Two popular methods of coding a data stream are "block coding" and "convolutional coding." In block coding, a portion of the data stream having a fixed length in terms of number of symbols is encoded as an entity. Convolutional coding, on the other hand, is sequential; each step in the coding or "encoding" process operates on a number of "past" symbols of the stream as well as on "current" symbols of the stream. The efficiency of the coding (or "encoding") operation is increased if the length of the block is increased, or if the "constraint length," in the case of convolutional coding, is increased. However, increasing the block length or the constraint length, as the case may be, also increases the complexity of the implementation of the coding and decoding operations.
Both block coding and convolutional coding may be adapted to serve the purposes of error minimization, error detection, and error correction. The encoding operation is primarily concerned with the prevention of errors which might occur because of the deleterious effect of fading and noise in the transmission channel upon the waveform passing over the channel. A purpose of coding is to spread the symbols over a period of time and to provide redundancy in the transmission so that the effects of fading and noise in the channel will be lessened or eliminated. Such a "spread-spectrum digital communication system" is illustrated on pages 802 and 803 of the book entitled Digital Communications by John G. Proakis, the second edition of which was published in 1989 by McGraw-Hill Book Company. In that reference, the author shows and describes a system in which the symbols of the data stream are passed through a "channel encoder" and then a "modulator" in which a binary-valued sequence of "pseudo-noise" from a separate pattern generator is impressed upon the symbols of the stream prior to conversion of the data stream into analog form for transmission as a waveform over the channel. By proper synchronization of the demodulator at the receiving end of the channel, the "pseudo-noise" can be separated from the received estimated data stream after the pseudo-noise has served its purpose.
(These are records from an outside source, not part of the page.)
(** * Item detection: the per-frame processor of [streamlit_app.py]

    A shallow embedding of [YOLOProcessor] (lazy model construction, the
    per-frame callback [recv], the caption and its anchor) and of the
    control binding at the end of the script, with the properties the
    specification states about them.

    Python values are modelled as follows.
    - [float]: IEEE 754 binary64, as [spec_float] with the operations of
      [SpecFloat] at precision 53 and maximal exponent 1024.
    - [int]: [Z].  The four box coordinates are numpy [int64] scalars
      (the result of [astype(int)]); their arithmetic wraps, see [wrap64].
    - [str]: [string].
    - [dict] with integer keys: [gmap Z string]; [list]/[tuple]: [list].
    - an exception: the left summand of [Exn + A].
    - the libraries (ultralytics, cv2, av): the class [Libraries].

    The callback is run by one thread at a time: [_model_lock] is shown
    as a comment where it is taken. *)

From Stdlib Require Import ZArith Lia Bool List String Ascii DecimalString.
From Stdlib Require Import QArith Qabs Qpower.
From Stdlib Require Import Floats.SpecFloat.
From stdpp Require Import base option list gmap strings.

Local Open Scope string_scope.
Local Open Scope Z_scope.

(** ** Python floats *)

Module PyFloat.

Definition prec : Z := 53.
Definition emax : Z := 1024.

Definition float := spec_float.

Definition mul : float -> float -> float := SFmul prec emax.
Definition leb : float -> float -> bool := SFleb.
Definition valid : float -> bool := valid_binary prec emax.

(** The literals of the source, as the doubles Python reads them as. *)
Definition f0_0 : float := S754_zero false.
Definition f1_0 : float := S754_finite false 4503599627370496 (-52).
Definition f100 : float := S754_finite false 7036874417766400 (-46).
Definition f0_1 : float := S754_finite false 7205759403792794 (-56).
Definition f0_9 : float := S754_finite false 8106479329266893 (-53).
Definition f0_25 : float := S754_finite false 4503599627370496 (-54).
Definition f0_05 : float := S754_finite false 7205759403792794 (-57).
Definition f0_6 : float := S754_finite false 5404319552844595 (-53).
Definition f0_83 : float := S754_finite false 7475975381435023 (-53).
(** [float(numpy.float32(0.83))] *)
Definition f0_83_single : float := S754_finite false 7475975231111168 (-53).

Definition sign_bit (x : float) : bool :=
  match x with
  | S754_zero s | S754_infinity s | S754_finite s _ _ => s
  | S754_nan => false
  end.

(** The number a finite float stands for. *)
Definition to_Q (x : float) : option Q :=
  match x with
  | S754_zero _ => Some 0%Q
  | S754_finite s m e =>
      Some ((if s then -(1) else 1) * inject_Z (Z.pos m) * 2 ^ e)%Q
  | _ => None
  end.

(** A double between [+0.0] and [1.0]. *)
Definition in_unit_interval (c : float) : bool :=
  valid c && negb (sign_bit c) && leb c f1_0.


(** [n] is an integer nearest to [q]: none is closer. *)
Definition nearest_integer (q : Q) (n : Z) : Prop :=
  forall k : Z, (Qabs (inject_Z n - q) <= Qabs (inject_Z k - q))%Q.

(** [str(n)] for a Python [int]. *)
Definition str_int (n : Z) : string := NilZero.string_of_int (Z.to_int n).

(** The integer nearest to [m * 2^e], ties to the even one: the
    correctly rounded conversion that [format(x, ".0f")] performs. *)
Definition round_half_even (m : positive) (e : Z) : Z :=
  match e with
  | Zneg k =>
      let d := Z.pow_pos 2 k in
      let q := Z.pos m / d in
      let r := Z.pos m mod d in
      match 2 * r ?= d with
      | Lt => q
      | Gt => q + 1
      | Eq => if Z.even q then q else q + 1
      end
  | _ => Z.pos m * 2 ^ e
  end.

(** [format(x, ".0f")], the conversion of [f"{x:.0f}"]. *)
Definition format_0f (x : float) : string :=
  match x with
  | S754_nan => "nan"
  | S754_infinity s => if s then "-inf" else "inf"
  | S754_zero s => if s then "-0" else "0"
  | S754_finite s m e =>
      (if s then "-" else "") +:+ str_int (round_half_even m e)
  end.

(** Two decimal digits, with a leading zero below ten. *)
Definition two_digits (n : Z) : string :=
  (if n <? 10 then "0" else "") +:+ str_int n.

(** [format(x, ".2f")], the conversion of [f"{x:.2f}"]: the hundredths
    nearest to the number the double stands for, ties to even. *)
Definition format_2f (x : float) : string :=
  match x with
  | S754_nan => "nan"
  | S754_infinity s => if s then "-inf" else "inf"
  | S754_zero s => (if s then "-" else "") +:+ "0.00"
  | S754_finite s m e =>
      let n := round_half_even (100 * m) e in
      (if s then "-" else "") +:+ str_int (n / 100) +:+ "." +:+
      two_digits (n mod 100)
  end.

End PyFloat.

Import PyFloat.

(** ** Data model *)

(** [st.slider(..., min_value, max_value, value, step)] *)
Record Slider := mkSlider {
  min_value : float;
  max_value : float;
  value : float;
  step : float
}.

(** Line 44. *)
Definition conf_slider : Slider := mkSlider f0_1 f0_9 f0_25 f0_05.

(** What the widget can return: a value between its two ends. *)
Definition slider_returns (sl : Slider) (v : float) : bool :=
  leb (min_value sl) v && leb v (max_value sl).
Another reference which addresses time diversity in digital data-transmission systems is a paper published by Armin Wittneben in the proceedings of the IEEE GLOBECOM in 1990 and entitled "An Energy-and Bandwidth-Efficient Data-Transmission System for Time-Selective Fading Channels." The paper by Wittneben, as implied by the title, is directed to overcoming the effects of fading in channels such as those characteristic of mobile data-communication systems. As in the book by Proakis, Wittneben also employs modulation to produce a transmitted signal which "is the sum of scaled and time-shifted base pulses . . . ". However, Wittneben combines his modulation with a process of interleaving, to which reference has already been made. Unfortunately, interleaving is not regarded as the most efficient way of achieving precoding.